На дореволюционных планах Сестрорецка отмечены синагога и еврейское кладбище. Синагога была деревянной и давно сгорела, а от кладбища еще кое-что осталось. Оно расположено слева от шоссе, ведущего из Сестрорецка в Белоостров, сразу за мостом над железнодорожной линией. Кладбище можно найти по мемориалу советским солдатам, погибшим во время Великой Отечественной войны. Стена отгораживает мемориал от еврейских могил, которые находятся в плачевном состоянии. Большинство памятников разрушено. Самое раннее из обнаруженных захоронений относится к 1898 году. Обращает на себя внимание могила рабби Боруха бар Иехуды Гугермана, умершего в 1909 году. Известно, что Гутерман жертвовал на строительство Сестрорецкой синагоги и, вероятно, был главой местной общины. На почетном месте, на возвышении похоронены члены семьи Клячко:

Эйдель Лейбовна (1832 -1910),

Моисей Вульфович (1832 - 1912),

доктора Лев Моисеевич Клячко (1855 - 1913) и Исаак Константинович Рогов (1840 - 1912).

Возможно, из этой семьи вышел журналист либеральной русской и еврейской прессы Лев Клячко.

Кладбище в Комарове

Кладбище в поселке Комарове, расположенном недалеко от Зеленогорска, существовало давно. Однако его значение как исторического места стало быстро расти после того, как там в 1966 году была похоронена знаменитая русская поэтесса Анна Андреевна Ахматова. С тех пор в Комарове хоронят многих выдающихся деятелей советской культуры и науки, у которых, как и у Ахматовой, были здесь дачи.

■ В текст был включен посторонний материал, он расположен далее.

(** C2 (counterexample).  The line [*a**b*] is parsed into two neighbouring
    Italic runs, and [**x] into two neighbouring Plain runs: nothing merges
    runs of equal style. *)
Lemma adjacent_italic_runs :
  parseRichText (js "*a**b*")
  = [mkRichText Italic (js "a"); mkRichText Italic (js "b")]
  /\ adjacentStylesDiffer (parseRichText (js "*a**b*")) = false
  /\ parseRichText (js "**x")
     = [mkRichText Plain (js "**"); mkRichText Plain (js "x")]
  /\ adjacentStylesDiffer (parseRichText (js "**x")) = false.
Proof. repeat split; vm_compute; reflexivity. Qed.

(** C2 (amended).  For every input line, no run returned by [parseRichText]
    has an empty content. *)
Theorem parseRichText_no_empty_run (text : str) :
  Forall (fun r => content r <> []) (parseRichText text).
Proof.
  rewrite parseRichText_flat_map.
  induction (split_inline text) as [|p ps IH]; simpl; [constructor|].
  apply Forall_app. split; [apply partRuns_content | exact IH].
Qed.

(** C9.  A text without delimiters is parsed into one Plain run holding
    the whole text, the empty text into no run; so the text of the runs
    of any line, when it holds no delimiter, is parsed again into one
    Plain run equal to it (into no run for the empty line). *)
Theorem reparse_without_delimiters :
  (forall s : str,
      noDelimiters s = true ->
      parseRichText s = if falsy s then [] else [mkRichText Plain s])
  /\ parseRichText [] = []
  /\ (forall line : str,
        noDelimiters (runsText (parseRichText line)) = true ->
        parseRichText (runsText (parseRichText line))
        = if falsy line then []
          else [mkRichText Plain (runsText (parseRichText line))]).
Proof.
  split; [exact parseRichText_plain|]. split; [reflexivity|].
  intros line H. rewrite (parseRichText_plain _ H).
  destruct line as [|c line]; [reflexivity|].
  destruct (runsText (parseRichText (c :: line))) eqn:E; [|reflexivity].
  apply runsText_nil in E. discriminate.
Qed.

Lemma reparse_without_delimiters_witness :
  noDelimiters (js "Open the menu") = true
  /\ parseRichText (js "Open the menu") = [mkRichText Plain (js "Open the menu")]
  /\ noDelimiters (runsText (parseRichText (js "a **b** `c`"))) = true
  /\ parseRichText (runsText (parseRichText (js "a **b** `c`")))
     = [mkRichText Plain (js "a b c")].
Proof.
  split; [reflexivity|]. split.
  - exact (proj1 reparse_without_delimiters (js "Open the menu") eq_refl).
  - split; [reflexivity|].
    exact (proj2 (proj2 reparse_without_delimiters) (js "a **b** `c`") eq_refl).
Defined.

(** ** The numbered-item pattern *)

Lemma isDigit_not_marker (d : char) :
  isDigit d = true ->
  d <> HASH /\ d <> DASH /\ d <> BACKTICK /\ d <> GT /\ d <> DOT.
Proof.
  unfold isDigit, HASH, DASH, BACKTICK, GT, DOT. intros H.
  apply andb_true_iff in H as [H1 H2].
  apply N.leb_le in H1, H2. repeat split; lia.
Qed.

Lemma takeWhile_app_stop (p : char -> bool) (ds : str) (c : char) (r : str) :
  forallb p ds = true -> p c = false -> takeWhile p (ds ++ c :: r) = ds.
Proof.
  intros Hds Hc. induction ds as [|d ds IH]; simpl in *.
  - now rewrite Hc.
  - apply andb_true_iff in Hds as [Hd Hds]. now rewrite Hd, IH.
Qed.



(** ** The line scanner *)

Section ClassifierFacts.

Context {RT : Runtime}.

Lemma scanLine_outside (st : ScanState) (line : str) :
  inCodeBlock st = false -> isFence line = false ->
  scanLine st line
  = if isBlank line then st else pushBlock st (lineBlock (trim line)).
Proof.
  intros Hin Hf. unfold scanLine, isBlank, pushBlock.
  unfold isFence in Hf. now rewrite Hf, Hin.
Qed.

Lemma scanLine_inside (st : ScanState) (line : str) :
  inCodeBlock st = true -> isFence line = false ->
  scanLine st line
  = {| blocks := blocks st; inCodeBlock := true;
       codeBlockLanguage := codeBlockLanguage st;
       codeBlockContent := codeBlockContent st ++ [line] |}.
Proof.
  intros Hin Hf. unfold scanLine. unfold isFence in Hf. now rewrite Hf, Hin.
Qed.

Lemma scanLine_open (st : ScanState) (line : str) :
  inCodeBlock st = false -> isFence line = true ->
  scanLine st line
  = {| blocks := blocks st; inCodeBlock := true;
       codeBlockLanguage :=
         (if falsy (trim (substring 3 (trim line))) then PLAIN_TEXT
          else trim (substring 3 (trim line)));
       codeBlockContent := codeBlockContent st |}.
Proof.
  intros Hin Hf. unfold scanLine. unfold isFence in Hf. now rewrite Hf, Hin.
Qed.

Lemma scanLine_close (st : ScanState) (line : str) :
  inCodeBlock st = true -> isFence line = true ->
  scanLine st line
  = {| blocks := blocks st ++ [codeBlock st]; inCodeBlock := false;
       codeBlockLanguage := PLAIN_TEXT; codeBlockContent := [] |}.
Proof.
  intros Hin Hf. unfold scanLine. unfold isFence in Hf. now rewrite Hf, Hin.
Qed.

Lemma scanLines_app (a b : list str) (st : ScanState) :
  scanLines (a ++ b) st = scanLines b (scanLines a st).
Proof. apply fold_left_app. Qed.

Lemma scanLine_atRest (st : ScanState) (line : str) :
  atRest st -> atRest (scanLine st line).
Proof.
  intros H. unfold scanLine.
  destruct (startsWith (trim line) FENCE), (inCodeBlock st) eqn:E.
  - intros _. split; reflexivity.
  - intros Hf. discriminate Hf.
  - intros Hf. discriminate Hf.
  - destruct (falsy (trim line)); [exact H|].
    intros _. simpl. exact (H E).
Qed.

Lemma scanLines_atRest (lines : list str) (st : ScanState) :
  atRest st -> atRest (scanLines lines st).
Proof.
  revert st; induction lines as [|l ls IH]; intros st H; [exact H|].
  simpl. apply IH, scanLine_atRest, H.
Qed.

Lemma initialScan_atRest : atRest initialScan.
Proof. intros _. split; reflexivity. Qed.

(** Without fence lines the scanner stays outside code blocks and pushes
    one block per line that is not blank. *)
Lemma scanLines_without_fences (lines : list str) (st : ScanState) :
  noFence lines = true ->
  inCodeBlock st = false ->
  inCodeBlock (scanLines lines st) = false
  /\ length (blocks (scanLines lines st))
     = length (blocks st)
       + length (filter (fun l => negb (isBlank l)) lines).
Proof.
  revert st; induction lines as [|l ls IH]; intros st Hf Hin; simpl.
  - split; [assumption | lia].
  - simpl in Hf. apply andb_true_iff in Hf as [Hl Hls].
    apply negb_true_iff in Hl.
    rewrite (scanLine_outside st l Hin Hl).
    destruct (isBlank l); simpl.
    + now apply IH.
    + destruct (IH (pushBlock st (lineBlock (trim l))) Hls eq_refl) as [A B].
      split; [exact A|]. rewrite B. simpl. rewrite length_app. simpl. lia.
Qed.

(** ** Block count and single lines *)

(** C6.  For a document without fence lines, [markdownToBlocks] returns as
    many blocks as the document has lines that are not blank after
    trimming; the empty document yields no block. *)
Theorem block_count_without_fences :
  (forall markdown : str,
      noFence (split LF markdown) = true ->
      length (markdownToBlocks markdown)
      = length (filter (fun l => negb (isBlank l)) (split LF markdown)))
  /\ markdownToBlocks [] = [].
Proof.
  split; [|reflexivity].
  intros markdown H. unfold markdownToBlocks.
  now destruct (scanLines_without_fences (split LF markdown) initialScan H eq_refl).
Qed.


Lemma scanLine_headings (st : ScanState) (line : str) :
  inCodeBlock st = false ->
  (startsWith (trim line) H1 = true ->
   scanLine st line
   = pushBlock st (mkBlock heading_1
                     [mkRichText Plain (substring 2 (trim line))] None))
  /\ (startsWith (trim line) H2 = true ->
      scanLine st line
      = pushBlock st (mkBlock heading_2
                        [mkRichText Plain (substring 3 (trim line))] None))
  /\ (startsWith (trim line) H3 = true ->
      scanLine st line
      = pushBlock st (mkBlock heading_3
                        [mkRichText Plain (substring 4 (trim line))] None)).
Proof.
  intros Hin.
  repeat split; intros H; pose proof H as P;
    apply startsWith_inv in P as [r P];
    (rewrite scanLine_outside;
     [ unfold isBlank, lineBlock; rewrite P; reflexivity
     | assumption
     | unfold isFence; rewrite P; reflexivity ]).
Qed.


(** ** Fenced regions *)

Lemma scanLines_inside (body : list str) (st : ScanState) :
  inCodeBlock st = true -> noFence body = true ->
  scanLines body st
  = {| blocks := blocks st; inCodeBlock := true;
       codeBlockLanguage := codeBlockLanguage st;
       codeBlockContent := codeBlockContent st ++ body |}.
Proof.
  revert st; induction body as [|l ls IH]; intros st Hin Hf; simpl.
  - rewrite app_nil_r. destruct st; simpl in *. now subst.
  - simpl in Hf. apply andb_true_iff in Hf as [Hl Hls].
    apply negb_true_iff in Hl.
    rewrite (scanLine_inside st l Hin Hl), IH by (reflexivity || assumption).
    simpl. now rewrite <- app_assoc.
Qed.

(** A scan that ends inside a code block either started inside one and
    met no fence, or met a last opening fence that nothing closes. *)
Lemma scanLines_ends_inside (lines : list str) (st : ScanState) :
  inCodeBlock (scanLines lines st) = true ->
  (inCodeBlock st = true /\ noFence lines = true)
  \/ exists pre opening body,
       lines = pre ++ opening :: body
       /\ isFence opening = true
       /\ noFence body = true
       /\ inCodeBlock (scanLines pre st) = false.
Proof.
  revert st; induction lines as [|l ls IH]; intros st H.
  - left. split; [exact H | reflexivity].
  - simpl in H. destruct (IH _ H) as [[Hin Hf] | (pre & o & body & E & Ho & Hb & Hp)].
    + destruct (isFence l) eqn:Fl, (inCodeBlock st) eqn:Is.
      * rewrite (scanLine_close st l Is Fl) in Hin. discriminate.
      * right. exists [], l, ls. repeat split; assumption.
      * left. split; [reflexivity|]. simpl. now rewrite Fl.
      * rewrite (scanLine_outside st l Is Fl) in Hin.
        destruct (isBlank l); simpl in Hin; congruence.
    + right. exists (l :: pre), o, body. subst ls. repeat split; assumption.
Qed.

Lemma scanLines_unterminated (pre body : list str) (opening : str)
    (st : ScanState) :
  inCodeBlock (scanLines pre st) = false ->
  isFence opening = true -> noFence body = true ->
  blocks (scanLines (pre ++ opening :: body) st) = blocks (scanLines pre st)
  /\ codeBlockContent (scanLines (pre ++ opening :: body) st)
     = codeBlockContent (scanLines pre st) ++ body.
Proof.
  intros Hp Ho Hb. rewrite scanLines_app. cbn [scanLines fold_left].
  fold (scanLines body (scanLine (scanLines pre st) opening)).
  rewrite (scanLine_open _ _ Hp Ho), scanLines_inside by (reflexivity || assumption).
  split; reflexivity.
Qed.

(** ** Lines of a document *)

Lemma split_cons (s : str) : exists l ls, split LF s = l :: ls.
Proof.
  induction s as [|c s (l & ls & E)]; simpl; [now eexists; eexists|].
  destruct (c =? LF)%N; [now eexists; eexists|].
  rewrite E. now eexists; eexists.
Qed.

Lemma split_noLF (s : str) : Forall noLF (split LF s).
Proof.
  induction s as [|c s IH]; simpl.
  - constructor; [intros []|constructor].
  - destruct (c =? LF)%N eqn:E.
    + constructor; [intros []|exact IH].
    + destruct (split LF s) as [|l ls]; [repeat constructor; intros [->|[]];
        now rewrite N.eqb_refl in E|].
      inversion IH as [|? ? Hl Hls]; subst. constructor; [|exact Hls].
      intros [->|Hin]; [now rewrite N.eqb_refl in E | now apply Hl].
Qed.

Lemma split_line_LF (l s : str) :
  noLF l -> split LF (l ++ LF :: s) = l :: split LF s.
Proof.
  intros H. induction l as [|c l IH]; simpl.
  - reflexivity.
  - destruct (c =? LF)%N eqn:E.
    + apply N.eqb_eq in E. subst c. exfalso. apply H. now left.
    + rewrite IH; [reflexivity|]. intros Hin. apply H. now right.
Qed.

Lemma split_line (l : str) : noLF l -> split LF l = [l].
Proof.
  intros H. induction l as [|c l IH]; simpl; [reflexivity|].
  destruct (c =? LF)%N eqn:E.
  - apply N.eqb_eq in E. subst c. exfalso. apply H. now left.
  - rewrite IH; [reflexivity|]. intros Hin. apply H. now right.
Qed.

(** Splitting a document written line by line gives its lines back. *)
Lemma split_doc (lines : list str) :
  lines <> [] -> Forall noLF lines -> split LF (doc lines) = lines.
Proof.
  unfold doc. induction lines as [|l ls IH]; intros Hne H; [congruence|].
  inversion H as [|? ? Hl Hls]; subst.
  destruct ls as [|l2 ls].
  - simpl. now apply split_line.
  - change (join [LF] (l :: l2 :: ls)) with (l ++ LF :: join [LF] (l2 :: ls)).
    rewrite split_line_LF by assumption. f_equal. apply IH; [discriminate|assumption].
Qed.
Lemma processed_turn_recorded_witness :
  exists manager',
    Agent._process_natural_language Samples.cosine_1d
      "weather forecast temperature" (Agent.Completed 2 "" "") (Samples.turn_at 6)
      {| Agent.initialized := true;
         Agent.ai_core := Some Samples.keyword_core;
         Agent.conversation_manager := Some Samples.one_session |}
    = ({| Agent.initialized := true;
          Agent.ai_core := Some Samples.keyword_core;
          Agent.conversation_manager := Some manager' |},
       Agent.Ran ["sarah"; "weather"; "weather"; "forecast"; "temperature"]
         false).
Proof.
  destruct (processed_turn_recorded Samples.cosine_1d Samples.keyword_core
              Samples.one_session (Samples.fresh_context "kept" 5)
              "weather forecast temperature" (Agent.Completed 2 "" "")
              (Samples.turn_at 6)
              {| Agent.initialized := true;
                 Agent.ai_core := Some Samples.keyword_core;
                 Agent.conversation_manager := Some Samples.one_session |}
              eq_refl eq_refl eq_refl eq_refl)
    as (manager' & ctx' & Hrun & _).
  - vm_compute. discriminate.
  - vm_compute. discriminate.
  - exists manager'. exact Hrun.
Defined.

Среди них немало и евреев:

крупнейший хирург-онколог, член-корреспондент АМН СССР, профессор Семен Абрамович Холдин (1896 - 1975),

профессор ЛГУ, историк Семен Бенцианович Окунь (1908 - 1972),

писатель Лев Максимович Канторович (1878 - 1958),

поэт и талантливый переводчик средневековой китайской поэзии Александр Ильич Гитович (1909 1966),

театральный художник Семен Мандель (1907 - 1974),

выдающийся специалист в области теоретической механики, процессов управления и теории упругости,

член-корреспондент АН СССР Анатолий Исаакович Лурье (1901 - 1979?),

замечательный художник Натан Альтман (1889 - 1970),

литератор, автор книги "Правда об евреях" (1928) Ефим Семенович Добин (1901 - 1977).

Другие еврейские некрополи

После того, как в 1960 году Преображенское кладбище закрыли, еврейский участок был выделен на кладбище "Памяти жертв Девятого января". Но и он скоро переполнился. Предполагалось, что евреям дадут землю на новом Северном кладбище. В 1961 - 1962 годах по заказу ленинградской общины был даже выполнен проект молельни на кладбище. Но потом дело заглохло. Вместо этого евреям выделили участок на Южном кладбище (вблизи Пулкова). По-видимому, сейчас только там можно хоронить по еврейскому закону.

Существовали также еврейские участки на кладбищах в Луге, Павловске и Петрокрепости, но они пока не обследованы.